Women For President Meme

To begin with, I'm a supporter of John Edwards for president. Barack Obama is my second choice. That said, I don't believe that there are serious objections to Hillary's candidacy based on sexism. I actually haven't heard anyone claim that this is true.

Those on the left of the party don't support her because she is the most conservative Democrat still in the race. I've no idea why the right dislikes her so vehemently. Ultimately her husband's greatest successes in office came from co-opting Republican ideas.

That said, I'm kind of amazed at the willingness of various commentators, male or female, to make blatantly sexist comments about Hillary. A female McCain supporter felt free to call her a Bitch on camera, and Mike Allen of the Politico commented "What voter in general hasn't thought that?" Chris Matthews has referred to her as "Nurse Ratched" and to her male supporters as eunuchs and castratos.
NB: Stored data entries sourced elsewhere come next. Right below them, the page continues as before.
(** * Crypto++ base-N codec core and Rijndael core: a shallow embedding

    The development follows [basecode.cpp] (BaseN_Encoder, BaseN_Decoder,
    Grouper) and [rijndael.cpp] (table fill, key schedule, single-block
    encryption and decryption).

    Conventions.
    - A C++ [byte] is a [Byte.byte]; [int], [unsigned int] and [word32]
      values are [Z], with truncation to the destination type written out
      where the source stores into a narrower object.
    - A buffer is a [list]; every access is bounds-checked.  Code runs in
      the [result] monad: [Ok] for a normal return, [Throw] for a C++
      exception, and [Fault] when the source would read or write out of
      range, shift by an amount outside the width of the type, or fail an
      [assert] (a debug build), or when a loop bound of the model is
      exhausted.
    - [FILTER_OUTPUT(site, buf, len, messageEnd)] appends an [Output] record
      to the list of blocks handed downstream; the downstream sink always
      accepts (never blocks), so [Put2] runs to completion and returns 0. *)

From Stdlib Require Import ZArith Lia List Strings.Byte String Btauto.
From stdpp Require Import base option list numbers.

Open Scope Z_scope.

(** ** Results *)

Inductive Exception :=
| InvalidArgument (what : string).

Inductive result (A : Type) : Type :=
| Ok (a : A)
| Throw (ex : Exception)
| Fault.
Arguments Ok {A} a.
Arguments Throw {A} ex.
Arguments Fault {A}.

#[global] Instance result_ret : MRet result := fun A a => Ok a.
#[global] Instance result_bind : MBind result := fun A B f m =>
  match m with
  | Ok a => f a
  | Throw ex => Throw ex
  | Fault => Fault
  end.

Definition of_option {A} (o : option A) : result A :=
  match o with Some a => Ok a | None => Fault end.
I don't expect that the folks in New Hampshire following her around with "Iron My Shirt" signs were supporters of any of the major Democratic candidates. Try to imagine signs with a roughly equivalent insult directed at Obama or Bill Richardson, and then imagine photos of the incident showing up on the front page of national newspapers, or TV commentators giggling and joking over a videotape of the incident.

OK, I got that off my chest. Women I would support for president if they were running:

1. Barbara Boxer
2. Christine Gregoire
3. Janet Napolitano
4. Hillary (as I said, not my first choice among present candidates but at least she hasn't suggested staying in Iraq for hundreds or thousands of years).

02 January 2008

Energy and environment in the new millenium

One of our newer geobloggers, Callan Bentley, posted recently about his new Toyota Prius. Energy use is a pretty hot topic in all of my classes, as it relates to discussions of fossil fuels and peak oil and to climate change. For what its worth, here’s my first 18 months worth of Prius ownership (I picked it up on the June solstice in 2006):

I used about 250 fewer gallons of gasoline in my first year of ownership, compared to the mileage I got in my Nissan pick-up (my average mpg over the last four years for the pick-up was 20.5). That said, on my Death Valley field trip last October we used more gas (34 students, two instructors, four Ford vans) in 3 days than my Prius used for the first year. Of course a geology field trip is infinitely more justifiable than my daily commute…

I’m personally convinced that the kind of changes we need to be making as a culture are going to require some fundamental changes in our attitudes about the energy we use. While we are encouraged to switch to more energy efficient light bulbs we are paying a couple dollars/liter to drink tap water that has been forced, at huge energy expense, through a reverse osmosis system before being recharged with the calcium and magnesium removed by the RO and then packed into PET (Polyethylene terephthalate) bottles that, per kilogram of plastic, consume about 6.5 kg of oil and release 4 kg of greenhouse gases. Or, if you prefer bottled spring water you can (usually) skip the RO process and spend the energy shipping the water from France or Fiji

One of my resolutions this year is to start commuting by bus a couple of days a week (I’ll keep you updated on how this works out…). It’s 45 minutes to an hour of additional inconvenience per day, but a partial acknowledgment that the use of the automobile for regular commuting is one of the conveniences we need to give up.

But I’ve never believed that the solutions to our problems lie in individual choices. The environment is the commons, after all. The more people use public transportation, or buy cars that get high mileage, the better. But decisions to expand public transportation, or to require that passenger cars get better gas mileage, are made collectively. The free market doesn’t respond to consumer needs, it attempts to manufacture consumer desires (see water, bottled).

I’m going to write more about this in the next few months. If we are indeed successful in lobbying for a presidential science debate this year I can’t imagine energy and environment not being the most important topics.